Un manager se veut leader lorsqu’il rayonne sur son équipe. Le cœur même de son leadership repose sur cette volonté de montrer l’exemple à tout le monde. Le manager doit être un repère pour son équipe. La confiance est essentielle au travail. Cette confiance se caractérise par l’idée d’autonomie, de délégation des projets.

La communication est la base d’une bonne gestion d’équipe. Un manager, qui plus est leader, doit être proche de son équipe. Instaurer une bonne communication est le moyen idéal d’avancer vers un objectif commun en donnant la parole à chacun, quel que soit le sujet !

Le meneur d’une équipe de travail est une personne qui a conscience de représenter un pilier pour tous. En cas de difficultés, il est la personne à contacter. Atteindre des objectifs communs est le quotidien d’une équipe de travail. Ensemble, manager-leader et salarié sont donc capable de définir des objectifs SMART, raisonnables, atteignables.

Le manager est le maître à bord capable de déceler le potentiel en chacun, ce qui lui permet de challenger ses équipes, de leur prouver qu’elles sont capables de réussir, d’exceller, de sortir de leur zone de confort parfois. Sa crédibilité et sa légitimité sont en jeu.

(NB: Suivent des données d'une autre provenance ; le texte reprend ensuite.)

Definition into_bool (j : json) (old : bool) : option bool :=
  match j with
  | JNull => Some old
  | JBool b => Some b
  | _ => None
  end.

Definition into_string (j : json) : option string :=
  match j with
  | JNull => Some ""
  | JStr s => Some s
  | _ => None
  end.

(** Decoding into a [[]string]: [null] gives the nil slice, an array a
    fresh slice of its strings. *)
Definition into_strings (j : json) : option slice :=
  match j with
  | JNull => Some SliceNil
  | JArr items => SliceOf <$> mapM into_string items
  | _ => None
  end.

Definition into_field (f : field) (j : json) (c : ServerConfig)
  : option ServerConfig :=
  match f with
  | FPort =>
      v ← into_int j (Port c);
      Some (Server (set_Port v (mkConfig c)))
  | FShutdownTimeout =>
      v ← into_int j (ShutdownTimeout c);
      Some (Server (set_ShutdownTimeout v (mkConfig c)))
  | FReadTimeout =>
      v ← into_int j (ReadTimeout c);
      Some (Server (set_ReadTimeout v (mkConfig c)))
  | FWriteTimeout =>
      v ← into_int j (WriteTimeout c);
      Some (Server (set_WriteTimeout v (mkConfig c)))
  | FAllowedOrigins =>
      v ← into_strings j;
      Some (Server (set_AllowedOrigins v (mkConfig c)))
  | FAllowedMethods =>
      v ← into_strings j;
      Some (Server (set_AllowedMethods v (mkConfig c)))
  | FEnableLogging =>
      v ← into_bool j (EnableLogging c);
      Some (Server (set_EnableLogging v (mkConfig c)))
  end.

(** Members are decoded in file order; unknown keys are skipped. *)
Fixpoint into_members (ms : list (string * json)) (c : ServerConfig)
  : option ServerConfig :=
  match ms with
  | [] => Some c
  | (k, j) :: rest =>
      match match_key server_keys k with
      | Some f => c' ← into_field f j c; into_members rest c'
      | None => into_members rest c
      end
  end.

Definition into_ServerConfig (j : json) (c : ServerConfig)
  : option ServerConfig :=
  match j with
  | JNull => Some c
  | JObj ms => into_members ms c
  | _ => None
  end.

(** [Config] has the single field [Server], tagged [server]. *)
Fixpoint into_Config_members (ms : list (string * json)) (c : Config)
  : option Config :=
  match ms with
  | [] => Some c
  | (k, j) :: rest =>
      if String.eqb (lower k) "server"
      then s ← into_ServerConfig j (Server c);
           into_Config_members rest (mkConfig s)
      else into_Config_members rest c
  end.




(** [json.Unmarshal(data, &config)]; [None] stands for a non-nil
    error. *)
Definition Unmarshal (data : content) (config : Config) : option Config :=
  match data with
  | Malformed => None
  | Document JNull => Some config
  | Document (JObj ms) => into_Config_members ms config
  | Document _ => None
  end.

End jsonlib.


(** [LoadConfig]. The cause wrapped by the parse error is the decoder's
    own error, whose text is not modelled. *)
Definition LoadConfig (fs : gmap string file) (path : string)
  : option Config * option error :=
  match fs !! path with
  | None => (None, Some (Err ("config file does not exist: " +:+ path)))
  | Some (Unreadable cause) =>
      (None, Some (Wrap "failed to read config file" cause))
  | Some (Readable data) =>
      match jsonlib.Unmarshal data zero_Config with
      | None =>
          (None, Some (Wrap "failed to parse JSON config"
                         (Err "invalid JSON")))
      | Some config => (Some config, None)
      end
  end.

(** ** [main.go]: configuration pipeline and shutdown *)

(** [err.Error()] *)
Fixpoint Error (e : error) : string :=
  match e with
  | Err msg => msg
  | Wrap msg cause => msg +:+ ": " +:+ Error cause
  end.

(** Lines written through the [log] package. *)
Inductive logline : Type :=
| Printf (msg : string)
| Fatalf (msg : string).

(** [loadConfiguration]; [CONFIG_PATH] is the value of the environment
    variable, empty when unset. *)
Definition loadConfiguration
    (CONFIG_PATH : string) (fs : gmap string file) (env : EnvFile)
  : (option Config * option error) * list logline :=
  let cfg := GetDefaultConfig in
  let '(cfg, log1) :=
    if negb (String.eqb CONFIG_PATH "")
    then
      match LoadConfig fs CONFIG_PATH with
      | (jsonCfg, None) => (MergeConfigs (Some cfg) jsonCfg, [])
      | (_, Some err) =>
          (cfg, [Printf ("Warning: Failed to load JSON config from "
                           +:+ CONFIG_PATH +:+ ": " +:+ Error err)])
      end
    else (cfg, []) in
  match LoadEnvConfig env with
  | (_, Some err) =>
      ((None, Some (Wrap "failed to load environment configuration" err)),
       log1)
  | (envCfg, None) =>
      ((Some (MergeConfigs (Some cfg) envCfg), None), log1)
  end.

Un leader fonctionne sur la base de la confiance.

Enfin, l’un des fondamentaux du leadership réside probablement dans le rapport entretenu avec l’autorité. Le manager est hiérarchiquement apte à prendre des décisions, à donner des directives à ses équipes. Un bon leader n’est donc pas une personne qui souhaite réussir au détriment des autres. Il veut que tout le monde réussisse, ensemble, grâce à des efforts communs.

Le Leadership Situationnel

Avec l’essor du lieu de travail hybride post-pandémie, il est devenu essentiel pour les organisations de s’adapter à de nouvelles façons de diriger leurs collaborateurs. Le leadership situationnel est un style de leadership qui s’adapte au niveau de développement et de capacité de l’individu. Ce concept repose sur l’idée qu’il n’existe pas d’approche unique du leadership.

Selon la théorie du leadership situationnel, l’efficacité d’un leader est déterminée par sa capacité à adapter son style de leadership au niveau de développement de la personne qu’il dirige. Selon cette théorie, il existe quatre styles de leadership différents : diriger, encadrer, soutenir et déléguer.

Les qualités d’un leader situationnel comprennent la flexibilité, l’adaptabilité et la capacité d’évaluer le niveau de développement de la personne qu’il dirige. Un leader situationnel est une personne capable de comprendre les besoins uniques de chaque collaborateur et de lui apporter le niveau de soutien et d’orientation adéquat.